§ TASK DESCRIPTION:
Where a line in the material beneath contains "Import", count it. Give the number only.

Segment Open

(* ===== verification/Flush.v ===== *)
(** * Contractor/Contractor.h: the flush of Run

    The flush moves the edges of the contracted nodes to the external list and
    rebuilds the graph of the remaining nodes with new ids. In original ids
    the arcs of the state do not change. *)

From S2P Require Import Prelude Types Paths Edges Storage BinaryHeap DynamicGraph Float32 Contractor.
From S2P Require Import WitnessSearch Independence ContractionRound Hierarchy Rounds Renumbering.

(** ** The renumbering maps *)

(** [new_id_map] inverts the list of ids, and is [UINT_MAX] elsewhere. *)
Definition inverts (ids new_id_map : list N) : Prop :=
  (forall j x, vget ids j = Some x -> vget new_id_map x = Some j) /\
  (forall x, (x < vsize new_id_map)%N -> x ∉ ids -> vget new_id_map x = Some UINT_MAX).

(** The state of the loop after [i] nodes. *)
Definition renumbered (remaining : list RemainingNodeData) (nn i : N)
    (s : list N * list N * list float * list RemainingNodeData) : Prop :=
  let '(om, nim, np, rem) := s in
  let ids := rn_id <$> remaining in let n := vsize remaining in
  vsize om = n /\ vsize nim = nn /\ vsize np = n /\ vsize rem = n /\
  (forall j, (j < i)%N -> vget om j = vget ids j) /\
  (forall j x, (j < i)%N -> vget ids j = Some x -> vget nim x = Some j) /\
  (forall x, (x < nn)%N -> (forall j, (j < i)%N -> vget ids j <> Some x) -> vget nim x = Some UINT_MAX) /\
  (forall j, (j < i)%N -> rn_id <$> vget rem j = Some j) /\
  (forall j, (i <= j)%N -> vget rem j = vget remaining j).

Lemma renumber_step (remaining : list RemainingNodeData) priorities nn i s :
  NoDup (rn_id <$> remaining) -> (forall x, x ∈ (rn_id <$> remaining) -> (x < nn)%N /\ (x < vsize priorities)%N) ->
  (i < vsize remaining < 2147483648)%N -> renumbered remaining nn i s ->
  exists s', renumber priorities s i = Some s' /\ renumbered remaining nn (i + 1) s'.
Proof.
  intros Hnd Hids Hi. destruct s as [[[om nim] np] rem]. intros (Hom & Hnim & Hnp & Hrem & H1 & H2 & H3 & H4 & H5).
  set (ids := rn_id <$> remaining) in *. set (n := vsize remaining) in *.
  destruct (vget_lt remaining i) as [r Hr]; [unfold n in *; lia|].
  assert (vget ids i = Some (rn_id r)) as Hidi by (unfold ids; by rewrite vget_fmap, Hr).
  assert (rn_id r ∈ ids) as Hin by (rewrite vget_lookup in Hidi; by eapply list_elem_of_lookup_2).
  destruct (Hids _ Hin) as [Hrn Hrp]. destruct (vget_lt priorities (rn_id r) Hrp) as [p Hp].
  unfold renumber. rewrite (H5 i) by lia. rewrite Hr. cbn [mbind option_bind].
  rewrite vset_lt by lia. cbn [mbind option_bind]. rewrite vset_lt by lia. cbn [mbind option_bind]. rewrite Hp.
  cbn [mbind option_bind]. rewrite vset_lt by lia. cbn [mbind option_bind]. rewrite vset_lt by lia. cbn [mbind option_bind].
  eexists. split; [done|]. unfold renumbered. fold ids n. rewrite !vsize_insert.
  assert (forall j x, vget ids j = Some x -> x = rn_id r -> j = i) as Hinj.
  { intros j x Hj ->. rewrite vget_lookup in Hj, Hidi. apply N2Nat.inj. by eapply NoDup_lookup. }
  split_and!; try done.
  - intros j Hj. rewrite vget_insert. case_decide as Hji; [by destruct Hji as [<- _]|]. apply H1. lia.
  - intros j x Hj Hjx. rewrite vget_insert. case_decide as Hxr.
    + f_equal. symmetry. destruct Hxr as [<- _]. by eapply Hinj.
    + apply H2; [|done]. assert (j <> i); [|lia]. intros ->. apply Hxr. split; [congruence|].
      assert (x = rn_id r) as -> by congruence. lia.
  - intros x Hx Hno. rewrite vget_insert. case_decide as Hxr.
    + exfalso. destruct Hxr as [<- _]. apply (Hno i); [lia|done].
    + apply H3; [done|]. intros j Hj. apply Hno. lia.
  - intros j Hj. rewrite vget_insert. case_decide as Hji.
    + destruct Hji as [<- _]. simpl. unfold ubits. by rewrite N.mod_small by (simpl; lia).
    + apply H4. lia.
  - intros j Hj. rewrite vget_insert, decide_False by lia. apply H5. lia.
Qed.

Segment Closed

§ SOLVED EXERCISE:
2